The binomial variable \(X\) has mean and variance

\[ E[X] = n\pi \spaced{and} \Var(X) = n\pi(1 - \pi) \]

Standardising \(X\) (subtracting its mean and dividing by its standard deviation) gives a distribution that is approximately normal as the sample size, \(n\), increases. Therefore

\[ \frac{X - n\pi}{\sqrt{n \pi(1 - \pi)}} \;\;\underset {\text{approx}}{\sim} \;\; \NormalDistn(0, 1) \]

This can be used as a pivot. An approximate 95% confidence interval is therefore the solution to

\[ -1.96 \;\;\lt\;\; \frac{x - n\pi}{\sqrt{n \pi(1 - \pi)}} \;\;\lt\;\; 1.96 \]

Question

A retail clothing outlet has collected the following data from random sampling of invoices for T-shirts over the past month.

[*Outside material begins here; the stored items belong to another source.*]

(** C40: every way a write on a healthy, unsealed log fails. Before the file is
    open (a registered secret that is no text, or a failed [os.open]) nothing
    changes. A failed write or fsync leaves a prefix of the line in the file (all
    of it only if it was the fsync), latches the sink unhealthy, and every later
    write refuses and changes nothing. A failed close leaves the whole line in
    the file with the sink healthy and the tail hash stale, so that the next
    successful write breaks the chain at its line. *)
Theorem write_failures io e l l' x :
  wf_entry e -> wf (io_time io) -> log_inv l -> l_sealed l = false -> l_healthy l = true ->
  write io e l = (l', Raise x) ->
  let line := line_of io e l ++ String newline "" in
  let old := default "" (l_file l) in
  (l' = l /\ (l_mixed l && has_text (VDict e) = true \/ io_open io = false)) \/
  (exists written rest, line = written ++ rest /\ (rest <> "" \/ io_fsync io = false) /\
     l' = set_healthy false (set_file (Some (old ++ written)) l) /\
     forall io2 e2, (write io2 e2 l').1 = l' /\ is_ok (write io2 e2 l').2 = false) \/
  (io_fsync io = true /\ io_close io = false /\ l' = set_file (Some (old ++ line)) l /\
     forall io2 e2 l2 t, wf_entry e2 -> wf (io_time io2) -> write io2 e2 l' = (l2, Ok t) ->
       sha256 (line_of io e l) = l_prev l \/
       exists k, verify (l_file l2) = Ok (false, ChainBreak k (sha256 (line_of io e l)))).
Proof.
  intros He Ht Hinv Hs Hh. unfold write at 1. rewrite Hs, Hh. cbn [negb].
  destruct (l_mixed l && _); [intros [= <- _]; by left; auto|].
  destruct (io_open io); cbn [negb]; [|intros [= <- _]; left; auto].
  destruct (write_all _ _ _) as [f b] eqn:Hw. apply write_all_prefix in Hw as (d1 & d2 & Hd & -> & Hb).
  destruct (b && io_fsync io) eqn:Hok; cbn [negb].
  - bools. rewrite (proj1 Hb H0), append_nil_r in Hd. subst d1. destruct (io_close io); [done|]. intros [= <- _].
    right. right. split_and!; [done..|]. intros. by eapply stale_tail_breaks; [exact He|exact Ht|..].
  - intros [= <- _]. right. left. exists d1, d2. split_and!; [done| |done|].
    + destruct b; [right; by destruct (io_fsync io)|left]. intros E. by apply Hb in E.
    + intros. apply write_stopped. by right.
Qed.
(* ===== verification/Lifecycle.v ===== *)
(** * The permit and cancellation authority ([src/pep/lifecycle.py])

    Every public method of [RunContext] runs under one condition lock and every
    method of [ConnectionLifecycle] under another, so each is one atomic
    function on the object's state; a concurrent execution is a sequence of
    them.  [World.v] composes them with the audit log into the effect gate. *)

From S2P Require Import Prelude PyStr Json JsonFacts Hash AuditLog.
Open Scope Z_scope.

(** ** Data *)

(** What [issue_permit] fixes for the life of an [EffectPermit]. *)
Record grant := Grant {
  g_attempt : string; g_epoch : Z; g_seq : Z; g_generation : string; g_budget : string }.
Record release_tr := ReleaseTransition {
  rt_attempt : string; rt_epoch : Z; rt_permit_seq : Z; rt_seq : Z }.
Record cancel_tr := CancellationTransition {
  ct_cancelled_epoch : Z; ct_new_epoch : Z; ct_seq : Z; ct_inflight : Z;
  ct_time : Z; ct_newly : bool }.

Record run := RunContext {
  r_epoch : Z;
  r_cancelled : bool;
  r_sequence : Z;
  r_inflight : gmap string grant;
  r_authorizations : gmap string (Z * Z);
  r_permitted : gset string;
  r_cancellation : option cancel_tr }.
Definition run0 : run := RunContext 0 false 0 ∅ ∅ ∅ None.

#[export] Instance grant_eq_dec : EqDecision grant.
Proof. solve_decision. Defined.
#[export] Instance release_tr_eq_dec : EqDecision release_tr.
Proof. solve_decision. Defined.
#[export] Instance cancel_tr_eq_dec : EqDecision cancel_tr.
Proof. solve_decision. Defined.

(** ** [RunContext] *)

Definition live (epoch : Z) (r : run) : bool := negb (r_cancelled r) && (epoch =? r_epoch r).

Definition authorize (attempt : string) (epoch : Z) (r : run) : run * option Z :=
  if r_cancelled r || negb (epoch =? r_epoch r) || bool_decide (is_Some (r_authorizations r !! attempt))
  then (r, None) else
  let s := r_sequence r + 1 in
  (RunContext (r_epoch r) (r_cancelled r) s (r_inflight r)
     (<[attempt := (epoch, s)]> (r_authorizations r)) (r_permitted r) (r_cancellation r), Some s).

(** [terminal] is [conn.is_terminal()], read while the run lock is held. *)
Definition issue_permit (attempt : string) (epoch : Z) (terminal : bool)
    (generation budget : string) (r : run) : run * option grant :=
  if r_cancelled r || negb (epoch =? r_epoch r) then (r, None) else
  if terminal then (r, None) else
  match r_authorizations r !! attempt with
  | None => (r, None)
  | Some (auth_epoch, _) =>
      if negb (auth_epoch =? epoch) || bool_decide (attempt ∈ r_permitted r) then (r, None) else
      let s := r_sequence r + 1 in
      let g := Grant attempt epoch s generation budget in
      (RunContext (r_epoch r) (r_cancelled r) s (<[attempt := g]> (r_inflight r))
         (r_authorizations r) ({[attempt]} ∪ r_permitted r) (r_cancellation r), Some g)
  end.

Definition release (attempt : string) (r : run) : run * option release_tr :=
  match r_inflight r !! attempt with
  | None => (r, None)
  | Some g =>
      let s := r_sequence r + 1 in
      (RunContext (r_epoch r) (r_cancelled r) s (base.delete attempt (r_inflight r))
         (r_authorizations r) (r_permitted r) (r_cancellation r),
       Some (ReleaseTransition attempt (g_epoch g) (g_seq g) s))
  end.

Definition inflight_count (r : run) : Z := Z.of_nat (size (r_inflight r)).

(** [now] is [time.monotonic()]. *)
Definition cancel (now : Z) (r : run) : run * cancel_tr :=
  match r_cancellation r with
  | Some t =>
      (r, CancellationTransition (ct_cancelled_epoch t) (ct_new_epoch t) (ct_seq t)
            (ct_inflight t) (ct_time t) false)
  | None =>
      let s := r_sequence r + 1 in
      let t := CancellationTransition (r_epoch r) (r_epoch r + 1) s (inflight_count r) now true in
      (RunContext (r_epoch r + 1) true s (r_inflight r) (r_authorizations r) (r_permitted r)
         (Some t), t)
  end.

(** The value [wait_for_drain] returns when it looks at the run: [Some true]
    once drained, [Some false] when the deadline has passed, [None] to wait on. *)
Definition drain_poll (expired : bool) (r : run) : option bool :=
  if bool_decide (r_inflight r = ∅) then Some true else if expired then Some false else None.

(** ** [ConnectionLifecycle]

    A socket is a handle number; [c_closed] are the handles [_shutdown_close]
    was called on, most recent first. *)
Record conn := ConnectionLifecycle {
  c_id : string; c_terminal : bool; c_sockets : list nat; c_closed : list nat }.
Definition conn0 (id : string) : conn := ConnectionLifecycle id false [] [].

Definition track_or_reject (s : nat) (c : conn) : conn * bool :=
  if negb (c_terminal c)
  then (ConnectionLifecycle (c_id c) false (c_sockets c ++ [s])%list (c_closed c), true)
  else (ConnectionLifecycle (c_id c) (c_terminal c) (c_sockets c) (s :: c_closed c), false).
Definition transfer (old new : nat) (c : conn) : conn * bool :=
  if negb (c_terminal c)
  then let socks := if bool_decide (old ∈ c_sockets c) then c_sockets c
                    else (c_sockets c ++ [old])%list in
       (ConnectionLifecycle (c_id c) false (socks ++ [new])%list (c_closed c), true)
  else (ConnectionLifecycle (c_id c) (c_terminal c) (c_sockets c) (new :: c_closed c), false).
Definition begin_termination (c : conn) : conn * list nat :=
  (ConnectionLifecycle (c_id c) true (c_sockets c) (c_closed c), c_sockets c).
(** [shutdown_retained], given which handles [shutdown] still finds live. *)
Definition shutdown_retained (alive : nat -> bool) (socks : list nat) (c : conn) : conn * bool :=
  (ConnectionLifecycle (c_id c) (c_terminal c) (c_sockets c) (rev socks ++ c_closed c)%list,
   existsb alive socks).
Definition terminate (alive : nat -> bool) (c : conn) : conn * bool :=
  let '(c', socks) := begin_termination c in shutdown_retained alive socks c'.

(** ** The sanitized intent *)

Definition AUTH : string := "AUTH_COMMITTED".
Definition PERMIT : string := "PERMIT_GRANTED".
Definition PERMIT_RELEASED : string := "PERMIT_RELEASED".
Definition ATTEMPTED : string := "EFFECT_ATTEMPTED".
Definition COMPLETED : string := "EFFECT_COMPLETED".
Definition FAILED : string := "EFFECT_FAILED".
Definition UNKNOWN : string := "EFFECT_OUTCOME_UNKNOWN".
Definition CANCELLED : string := "EFFECT_CANCELLED".
Definition CANCEL_REQUESTED : string := "CANCELLATION_REQUESTED".
Definition CANCEL_LINEARIZED : string := "CANCELLATION_LINEARIZED".
Definition CANCEL_ACK : string := "CANCELLATION_ACK".
Definition CANCEL_DRAIN_TIMEOUT : string := "CANCELLATION_DRAIN_TIMEOUT".
Definition RUN_CLOSED : string := "RUN_CLOSED".

Definition nl : string := String newline "".
(** The f-string [request_intent_digest] hashes. *)
Definition intent_canon (method authority path : string) (body_len : Z) : string :=
  "v2" ++ nl ++ str_upper method ++ nl ++ authority ++ nl ++ path ++ nl ++
  "body_len=" ++ show_Z body_len.
Definition request_intent_digest `{Digest} (method authority path : string) (body_len : Z) : string :=
  "sha256:" ++ sha256 (utf8 (intent_canon method authority path body_len)).

(** The attributes [sanitized_intent] reads off the pin; an absent pin gives
    [None] for each. *)
Record pin := Pin { pin_family : string; pin_ip : string; pin_port : Z }.
#[export] Instance pin_eq_dec : EqDecision pin.
Proof. solve_decision. Defined.
Definition opt_val {A} (f : A -> val) (o : option A) : val :=
  match o with Some a => f a | None => VNull end.
Definition or_none (s : string) : string := if String.eqb s "" then "none" else s.

Record intent_args := IntentArgs {
  ia_run_id : string; ia_conn_id : string; ia_attempt : string; ia_epoch : Z;
  ia_program : string; ia_generation : string; ia_method : string; ia_host : string;
  ia_path : string; ia_pin : option pin; ia_credential : string; ia_budget : string;
  ia_body_len : Z }.
Definition sanitized_intent `{Digest} (a : intent_args) : dict :=
  [ ("decision", VStr AUTH);
    ("lifecycle_version", VStr "E10-v2");
    ("run_id", VStr (ia_run_id a));
    ("attempt_id", VStr (ia_attempt a));
    ("conn_id", VStr (ia_conn_id a));
    ("epoch", VInt (ia_epoch a));
    ("program_id", VStr (ia_program a));
    ("policy_generation", VStr (ia_generation a));
    ("budget_binding", VStr (ia_budget a));
    ("method", VStr (str_upper (ia_method a)));
    ("canonical_host", VStr (ia_host a));
    ("pin_family", opt_val (fun p => VStr (pin_family p)) (ia_pin a));
    ("pin_ip", opt_val (fun p => VStr (pin_ip p)) (ia_pin a));
    ("pin_port", opt_val (fun p => VInt (pin_port p)) (ia_pin a));
    ("credential_ref", VStr (or_none (ia_credential a)));
    ("request_intent_digest",
       VStr (request_intent_digest (ia_method a) (ia_host a) (ia_path a) (ia_body_len a))) ].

  Small Medium Large XL Total
North Island 2 15 24 9 50
South Island 4 17 23 6 50

Find a 95% confidence interval for the probability that a T-shirt purchased from one of the store's North Island shops is Small.

(Solved in full version)

Using a pivot, the above 95% confidence interval is

\[ 0.011 \;\;\lt\;\; \pi \;\;\lt\;\; 0.135 \]

whereas the conventional Wald-type 95% confidence interval would be

\[ -0.014 \;\;\lt\;\; \pi \;\;\lt\;\; 0.094 \]

This includes impossible negative values for \(\pi\), so the confidence interval found from a pivot is better.